▶ [DIRECTIONS]
Filter this data down to the lines that hold "runs", and copy them.

▶ [RECORDS FOR THIS EXERCISE]
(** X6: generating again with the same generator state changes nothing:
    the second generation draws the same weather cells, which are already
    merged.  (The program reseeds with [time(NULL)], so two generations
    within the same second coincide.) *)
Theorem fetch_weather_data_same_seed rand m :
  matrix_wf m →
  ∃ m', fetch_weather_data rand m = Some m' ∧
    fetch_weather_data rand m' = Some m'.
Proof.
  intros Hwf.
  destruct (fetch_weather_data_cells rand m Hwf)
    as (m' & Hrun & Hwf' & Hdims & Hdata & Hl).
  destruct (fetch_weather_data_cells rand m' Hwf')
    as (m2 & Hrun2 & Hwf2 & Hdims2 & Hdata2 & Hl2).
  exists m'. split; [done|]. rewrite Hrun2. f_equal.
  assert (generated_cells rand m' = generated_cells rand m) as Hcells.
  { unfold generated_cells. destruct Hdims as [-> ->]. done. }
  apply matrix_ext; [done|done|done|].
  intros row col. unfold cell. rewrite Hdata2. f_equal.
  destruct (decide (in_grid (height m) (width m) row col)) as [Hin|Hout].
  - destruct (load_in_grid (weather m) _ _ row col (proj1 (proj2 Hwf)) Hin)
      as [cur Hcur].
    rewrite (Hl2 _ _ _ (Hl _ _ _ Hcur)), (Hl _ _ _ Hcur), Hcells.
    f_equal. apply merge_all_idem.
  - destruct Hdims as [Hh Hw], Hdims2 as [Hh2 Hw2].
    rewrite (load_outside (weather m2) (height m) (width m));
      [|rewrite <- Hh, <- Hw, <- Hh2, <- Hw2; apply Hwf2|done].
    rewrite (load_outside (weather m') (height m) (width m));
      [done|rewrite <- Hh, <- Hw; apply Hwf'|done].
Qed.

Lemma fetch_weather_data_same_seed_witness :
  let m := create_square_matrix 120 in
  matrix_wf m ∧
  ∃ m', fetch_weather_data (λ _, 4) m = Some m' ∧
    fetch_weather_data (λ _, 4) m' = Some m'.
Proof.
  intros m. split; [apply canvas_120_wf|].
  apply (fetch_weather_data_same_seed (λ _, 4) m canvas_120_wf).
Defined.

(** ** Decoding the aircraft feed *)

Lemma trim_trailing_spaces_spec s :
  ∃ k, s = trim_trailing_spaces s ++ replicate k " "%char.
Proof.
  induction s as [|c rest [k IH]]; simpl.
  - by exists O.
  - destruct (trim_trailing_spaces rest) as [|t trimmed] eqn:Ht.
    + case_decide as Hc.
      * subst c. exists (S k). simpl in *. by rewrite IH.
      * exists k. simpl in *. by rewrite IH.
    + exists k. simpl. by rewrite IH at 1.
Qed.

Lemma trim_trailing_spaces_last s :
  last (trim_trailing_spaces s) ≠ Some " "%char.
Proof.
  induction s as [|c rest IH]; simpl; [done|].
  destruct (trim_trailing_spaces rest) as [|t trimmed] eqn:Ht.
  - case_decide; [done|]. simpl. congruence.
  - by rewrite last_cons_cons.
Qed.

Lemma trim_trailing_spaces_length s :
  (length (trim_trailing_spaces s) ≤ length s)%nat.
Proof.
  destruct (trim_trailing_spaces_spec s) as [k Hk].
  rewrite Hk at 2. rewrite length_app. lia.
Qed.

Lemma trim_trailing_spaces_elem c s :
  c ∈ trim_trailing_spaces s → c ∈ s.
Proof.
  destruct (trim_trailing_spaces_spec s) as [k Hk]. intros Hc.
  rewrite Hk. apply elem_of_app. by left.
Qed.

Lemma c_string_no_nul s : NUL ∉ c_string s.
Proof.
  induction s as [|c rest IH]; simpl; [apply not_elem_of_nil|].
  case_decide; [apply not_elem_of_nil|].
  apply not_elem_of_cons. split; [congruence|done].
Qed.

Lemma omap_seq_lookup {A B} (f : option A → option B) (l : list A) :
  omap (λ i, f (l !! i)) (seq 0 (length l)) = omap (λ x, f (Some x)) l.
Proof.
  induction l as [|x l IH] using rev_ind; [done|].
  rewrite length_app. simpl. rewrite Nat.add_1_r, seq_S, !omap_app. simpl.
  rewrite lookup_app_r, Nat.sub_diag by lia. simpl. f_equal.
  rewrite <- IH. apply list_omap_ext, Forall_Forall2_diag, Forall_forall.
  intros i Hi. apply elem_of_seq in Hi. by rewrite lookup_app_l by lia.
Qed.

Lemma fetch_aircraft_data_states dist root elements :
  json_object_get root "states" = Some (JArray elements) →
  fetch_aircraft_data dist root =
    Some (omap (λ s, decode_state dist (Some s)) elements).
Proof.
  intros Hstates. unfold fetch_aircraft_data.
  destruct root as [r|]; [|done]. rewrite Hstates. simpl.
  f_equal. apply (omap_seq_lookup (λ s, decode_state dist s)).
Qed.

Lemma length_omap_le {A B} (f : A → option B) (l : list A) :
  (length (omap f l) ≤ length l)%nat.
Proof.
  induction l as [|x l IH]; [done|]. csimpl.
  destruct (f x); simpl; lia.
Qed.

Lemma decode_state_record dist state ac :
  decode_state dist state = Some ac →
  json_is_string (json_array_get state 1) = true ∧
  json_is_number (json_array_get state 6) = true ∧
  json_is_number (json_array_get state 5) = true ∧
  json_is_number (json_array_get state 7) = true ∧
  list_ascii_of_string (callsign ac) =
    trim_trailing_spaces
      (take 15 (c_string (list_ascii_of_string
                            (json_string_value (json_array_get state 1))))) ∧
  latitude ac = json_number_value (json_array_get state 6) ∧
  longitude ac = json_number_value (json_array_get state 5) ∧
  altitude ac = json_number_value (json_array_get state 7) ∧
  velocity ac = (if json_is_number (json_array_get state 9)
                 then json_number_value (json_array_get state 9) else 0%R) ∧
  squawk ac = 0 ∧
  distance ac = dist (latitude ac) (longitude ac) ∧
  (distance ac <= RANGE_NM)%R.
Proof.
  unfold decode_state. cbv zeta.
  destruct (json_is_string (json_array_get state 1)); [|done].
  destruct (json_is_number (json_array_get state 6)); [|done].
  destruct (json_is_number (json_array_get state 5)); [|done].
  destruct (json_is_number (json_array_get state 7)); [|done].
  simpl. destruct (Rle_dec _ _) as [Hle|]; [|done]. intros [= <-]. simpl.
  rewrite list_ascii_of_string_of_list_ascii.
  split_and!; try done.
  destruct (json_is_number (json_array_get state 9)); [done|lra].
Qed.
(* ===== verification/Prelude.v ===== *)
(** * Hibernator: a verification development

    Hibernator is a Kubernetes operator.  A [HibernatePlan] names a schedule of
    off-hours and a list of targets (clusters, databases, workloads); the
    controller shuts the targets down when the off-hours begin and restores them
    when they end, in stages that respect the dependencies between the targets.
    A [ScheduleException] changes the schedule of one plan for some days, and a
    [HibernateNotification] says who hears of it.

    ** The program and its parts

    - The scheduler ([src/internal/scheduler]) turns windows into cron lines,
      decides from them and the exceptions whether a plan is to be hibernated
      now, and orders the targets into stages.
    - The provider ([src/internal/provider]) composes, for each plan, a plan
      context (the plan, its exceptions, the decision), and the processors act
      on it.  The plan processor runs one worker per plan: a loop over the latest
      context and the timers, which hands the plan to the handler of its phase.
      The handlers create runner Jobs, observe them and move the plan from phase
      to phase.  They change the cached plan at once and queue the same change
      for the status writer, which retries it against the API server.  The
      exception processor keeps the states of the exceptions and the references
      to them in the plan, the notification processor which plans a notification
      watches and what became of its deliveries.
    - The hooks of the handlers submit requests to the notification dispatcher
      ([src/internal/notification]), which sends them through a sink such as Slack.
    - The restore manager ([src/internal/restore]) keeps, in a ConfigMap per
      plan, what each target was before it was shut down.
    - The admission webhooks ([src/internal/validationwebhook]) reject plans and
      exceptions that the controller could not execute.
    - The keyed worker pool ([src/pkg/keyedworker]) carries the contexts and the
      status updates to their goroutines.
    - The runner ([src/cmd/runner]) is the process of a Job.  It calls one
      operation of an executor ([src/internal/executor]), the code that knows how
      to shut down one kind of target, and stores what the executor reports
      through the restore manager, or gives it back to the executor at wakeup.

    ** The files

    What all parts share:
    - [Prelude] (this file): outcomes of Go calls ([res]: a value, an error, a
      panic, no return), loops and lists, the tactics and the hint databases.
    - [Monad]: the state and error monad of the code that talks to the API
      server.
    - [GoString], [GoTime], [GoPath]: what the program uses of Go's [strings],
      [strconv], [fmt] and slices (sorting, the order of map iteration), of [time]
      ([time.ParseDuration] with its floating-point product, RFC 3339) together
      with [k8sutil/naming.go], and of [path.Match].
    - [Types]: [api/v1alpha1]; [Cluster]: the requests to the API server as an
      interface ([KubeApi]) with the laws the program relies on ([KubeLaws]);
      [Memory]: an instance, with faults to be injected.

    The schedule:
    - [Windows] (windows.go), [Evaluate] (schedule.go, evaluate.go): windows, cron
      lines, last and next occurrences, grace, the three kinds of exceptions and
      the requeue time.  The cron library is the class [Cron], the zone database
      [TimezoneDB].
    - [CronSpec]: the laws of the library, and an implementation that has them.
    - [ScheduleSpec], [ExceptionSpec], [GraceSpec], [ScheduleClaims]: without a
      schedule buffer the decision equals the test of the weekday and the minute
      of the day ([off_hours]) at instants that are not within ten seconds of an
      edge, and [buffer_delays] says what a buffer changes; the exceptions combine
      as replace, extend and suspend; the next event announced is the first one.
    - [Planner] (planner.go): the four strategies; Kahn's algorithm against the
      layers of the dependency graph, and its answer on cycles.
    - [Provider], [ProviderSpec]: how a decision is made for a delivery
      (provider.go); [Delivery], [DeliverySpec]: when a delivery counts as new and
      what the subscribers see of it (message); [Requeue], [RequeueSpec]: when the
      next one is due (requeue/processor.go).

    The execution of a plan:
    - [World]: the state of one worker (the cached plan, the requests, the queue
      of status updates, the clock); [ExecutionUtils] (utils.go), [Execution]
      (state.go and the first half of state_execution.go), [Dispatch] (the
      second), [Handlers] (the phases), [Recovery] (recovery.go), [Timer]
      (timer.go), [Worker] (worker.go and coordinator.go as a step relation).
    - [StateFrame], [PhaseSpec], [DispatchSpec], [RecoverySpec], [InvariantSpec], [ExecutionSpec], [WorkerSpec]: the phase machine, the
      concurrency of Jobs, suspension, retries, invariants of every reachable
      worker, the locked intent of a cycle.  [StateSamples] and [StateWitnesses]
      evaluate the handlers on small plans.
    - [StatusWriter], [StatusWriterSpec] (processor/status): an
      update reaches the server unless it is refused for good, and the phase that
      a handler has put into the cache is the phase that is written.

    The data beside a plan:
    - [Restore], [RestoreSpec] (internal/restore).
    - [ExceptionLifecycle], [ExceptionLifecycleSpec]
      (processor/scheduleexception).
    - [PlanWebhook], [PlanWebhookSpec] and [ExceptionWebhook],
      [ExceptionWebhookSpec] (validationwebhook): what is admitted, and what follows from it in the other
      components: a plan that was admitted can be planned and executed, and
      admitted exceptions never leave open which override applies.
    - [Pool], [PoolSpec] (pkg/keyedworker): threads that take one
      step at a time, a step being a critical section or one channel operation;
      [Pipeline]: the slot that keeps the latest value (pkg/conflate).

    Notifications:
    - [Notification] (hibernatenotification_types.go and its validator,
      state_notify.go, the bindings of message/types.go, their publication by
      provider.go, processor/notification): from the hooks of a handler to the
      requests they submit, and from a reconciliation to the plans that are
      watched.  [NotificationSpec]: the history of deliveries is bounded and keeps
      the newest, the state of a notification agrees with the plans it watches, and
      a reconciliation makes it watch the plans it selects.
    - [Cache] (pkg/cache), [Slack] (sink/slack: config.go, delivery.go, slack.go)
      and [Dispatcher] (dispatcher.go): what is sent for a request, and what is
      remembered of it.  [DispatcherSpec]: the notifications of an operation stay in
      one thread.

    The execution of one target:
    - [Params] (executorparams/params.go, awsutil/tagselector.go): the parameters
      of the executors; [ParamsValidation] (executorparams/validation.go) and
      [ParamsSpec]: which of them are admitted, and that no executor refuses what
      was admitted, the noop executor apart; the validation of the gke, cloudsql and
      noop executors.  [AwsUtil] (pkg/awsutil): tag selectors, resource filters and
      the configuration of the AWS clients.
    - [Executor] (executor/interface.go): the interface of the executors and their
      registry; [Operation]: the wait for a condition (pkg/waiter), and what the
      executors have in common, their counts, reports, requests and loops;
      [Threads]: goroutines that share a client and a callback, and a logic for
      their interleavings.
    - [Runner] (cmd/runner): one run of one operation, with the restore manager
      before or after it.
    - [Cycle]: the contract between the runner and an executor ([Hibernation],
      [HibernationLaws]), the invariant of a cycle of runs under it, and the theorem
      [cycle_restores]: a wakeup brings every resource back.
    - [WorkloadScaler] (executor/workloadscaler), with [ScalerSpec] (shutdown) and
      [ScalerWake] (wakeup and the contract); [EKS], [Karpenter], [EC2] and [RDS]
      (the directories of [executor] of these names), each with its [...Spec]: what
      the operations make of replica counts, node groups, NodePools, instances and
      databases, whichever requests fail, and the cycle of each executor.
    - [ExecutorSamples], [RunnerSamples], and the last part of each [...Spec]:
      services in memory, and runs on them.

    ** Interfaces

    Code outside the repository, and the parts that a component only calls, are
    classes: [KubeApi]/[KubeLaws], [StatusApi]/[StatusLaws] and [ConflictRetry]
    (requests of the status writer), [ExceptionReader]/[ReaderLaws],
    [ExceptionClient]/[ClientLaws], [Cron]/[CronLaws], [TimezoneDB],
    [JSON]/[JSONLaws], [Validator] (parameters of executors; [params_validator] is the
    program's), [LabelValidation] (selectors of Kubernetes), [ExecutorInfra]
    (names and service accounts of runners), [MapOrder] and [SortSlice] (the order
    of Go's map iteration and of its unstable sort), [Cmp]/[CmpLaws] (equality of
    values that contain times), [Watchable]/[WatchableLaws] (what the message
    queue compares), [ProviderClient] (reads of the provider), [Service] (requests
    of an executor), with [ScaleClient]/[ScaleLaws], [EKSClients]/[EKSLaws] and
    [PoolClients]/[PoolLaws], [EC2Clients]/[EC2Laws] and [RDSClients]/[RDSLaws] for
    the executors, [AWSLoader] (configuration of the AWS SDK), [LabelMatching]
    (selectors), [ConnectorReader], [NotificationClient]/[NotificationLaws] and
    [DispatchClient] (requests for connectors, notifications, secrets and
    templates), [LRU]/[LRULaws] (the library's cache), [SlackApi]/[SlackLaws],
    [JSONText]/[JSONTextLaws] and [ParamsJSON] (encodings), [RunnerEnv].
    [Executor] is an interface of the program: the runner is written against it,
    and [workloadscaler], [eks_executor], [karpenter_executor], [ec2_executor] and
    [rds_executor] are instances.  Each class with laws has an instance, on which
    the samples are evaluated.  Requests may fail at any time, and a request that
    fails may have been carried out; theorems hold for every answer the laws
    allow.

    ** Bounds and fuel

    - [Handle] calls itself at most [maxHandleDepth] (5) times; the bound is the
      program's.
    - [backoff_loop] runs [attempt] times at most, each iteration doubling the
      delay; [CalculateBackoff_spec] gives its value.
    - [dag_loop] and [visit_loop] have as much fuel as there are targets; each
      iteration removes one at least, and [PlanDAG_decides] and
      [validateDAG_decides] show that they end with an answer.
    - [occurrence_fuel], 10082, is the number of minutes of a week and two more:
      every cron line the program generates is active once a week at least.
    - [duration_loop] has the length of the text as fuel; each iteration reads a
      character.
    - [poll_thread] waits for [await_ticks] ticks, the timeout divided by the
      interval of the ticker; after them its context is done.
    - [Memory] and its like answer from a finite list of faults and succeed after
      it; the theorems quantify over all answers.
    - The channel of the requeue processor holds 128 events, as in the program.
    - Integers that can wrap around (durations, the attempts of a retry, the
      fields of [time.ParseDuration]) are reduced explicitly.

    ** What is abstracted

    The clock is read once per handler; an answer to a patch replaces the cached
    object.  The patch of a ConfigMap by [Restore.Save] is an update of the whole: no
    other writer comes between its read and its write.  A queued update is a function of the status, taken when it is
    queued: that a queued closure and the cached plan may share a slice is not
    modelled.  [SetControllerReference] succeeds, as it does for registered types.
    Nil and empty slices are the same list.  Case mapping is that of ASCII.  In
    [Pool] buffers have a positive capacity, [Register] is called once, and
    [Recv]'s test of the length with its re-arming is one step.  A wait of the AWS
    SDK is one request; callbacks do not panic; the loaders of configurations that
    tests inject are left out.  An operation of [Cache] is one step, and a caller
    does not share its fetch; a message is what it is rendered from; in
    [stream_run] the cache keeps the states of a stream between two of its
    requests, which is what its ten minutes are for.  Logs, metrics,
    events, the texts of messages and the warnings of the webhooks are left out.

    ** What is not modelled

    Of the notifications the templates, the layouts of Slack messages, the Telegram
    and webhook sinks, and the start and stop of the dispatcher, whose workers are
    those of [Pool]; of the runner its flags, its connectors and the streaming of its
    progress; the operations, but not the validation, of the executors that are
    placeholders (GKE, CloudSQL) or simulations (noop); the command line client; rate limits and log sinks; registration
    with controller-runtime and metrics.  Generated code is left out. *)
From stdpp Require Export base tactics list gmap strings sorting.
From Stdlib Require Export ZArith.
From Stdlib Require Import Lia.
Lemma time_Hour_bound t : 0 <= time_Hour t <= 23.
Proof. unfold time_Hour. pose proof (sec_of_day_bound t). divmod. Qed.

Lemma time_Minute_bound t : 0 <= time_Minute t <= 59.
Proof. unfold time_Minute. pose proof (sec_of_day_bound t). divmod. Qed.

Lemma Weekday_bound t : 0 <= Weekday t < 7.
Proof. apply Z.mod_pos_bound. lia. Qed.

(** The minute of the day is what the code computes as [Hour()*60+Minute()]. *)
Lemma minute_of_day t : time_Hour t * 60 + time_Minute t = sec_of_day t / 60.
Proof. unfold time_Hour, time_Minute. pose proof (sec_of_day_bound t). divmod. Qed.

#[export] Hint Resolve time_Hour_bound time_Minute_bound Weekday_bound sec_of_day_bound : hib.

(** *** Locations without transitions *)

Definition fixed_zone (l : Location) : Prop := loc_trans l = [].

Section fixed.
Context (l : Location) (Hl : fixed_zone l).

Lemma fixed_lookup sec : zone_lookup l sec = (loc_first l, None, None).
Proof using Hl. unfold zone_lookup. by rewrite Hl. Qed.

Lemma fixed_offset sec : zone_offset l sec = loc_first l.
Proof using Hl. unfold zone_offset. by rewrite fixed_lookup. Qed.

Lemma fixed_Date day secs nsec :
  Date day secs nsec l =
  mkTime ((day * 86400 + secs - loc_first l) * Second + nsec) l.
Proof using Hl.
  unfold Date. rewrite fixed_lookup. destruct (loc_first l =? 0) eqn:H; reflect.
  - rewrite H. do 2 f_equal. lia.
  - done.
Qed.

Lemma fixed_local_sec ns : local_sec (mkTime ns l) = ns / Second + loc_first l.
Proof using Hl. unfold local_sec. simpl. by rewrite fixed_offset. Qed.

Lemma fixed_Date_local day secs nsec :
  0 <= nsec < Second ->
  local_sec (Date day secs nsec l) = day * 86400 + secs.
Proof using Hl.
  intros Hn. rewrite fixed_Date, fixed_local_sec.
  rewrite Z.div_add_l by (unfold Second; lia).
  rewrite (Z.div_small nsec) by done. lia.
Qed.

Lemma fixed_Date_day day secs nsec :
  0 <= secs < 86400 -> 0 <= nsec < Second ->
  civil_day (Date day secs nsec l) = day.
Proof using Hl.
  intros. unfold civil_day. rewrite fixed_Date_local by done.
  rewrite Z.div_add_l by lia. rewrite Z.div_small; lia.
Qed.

▶ [TASK RESULT]
      on it.  The plan processor runs one worker per plan: a loop over the latest
      [HibernationLaws]), the invariant of a cycle of runs under it, and the theorem
      services in memory, and runs on them.
    - [backoff_loop] runs [attempt] times at most, each iteration doubling the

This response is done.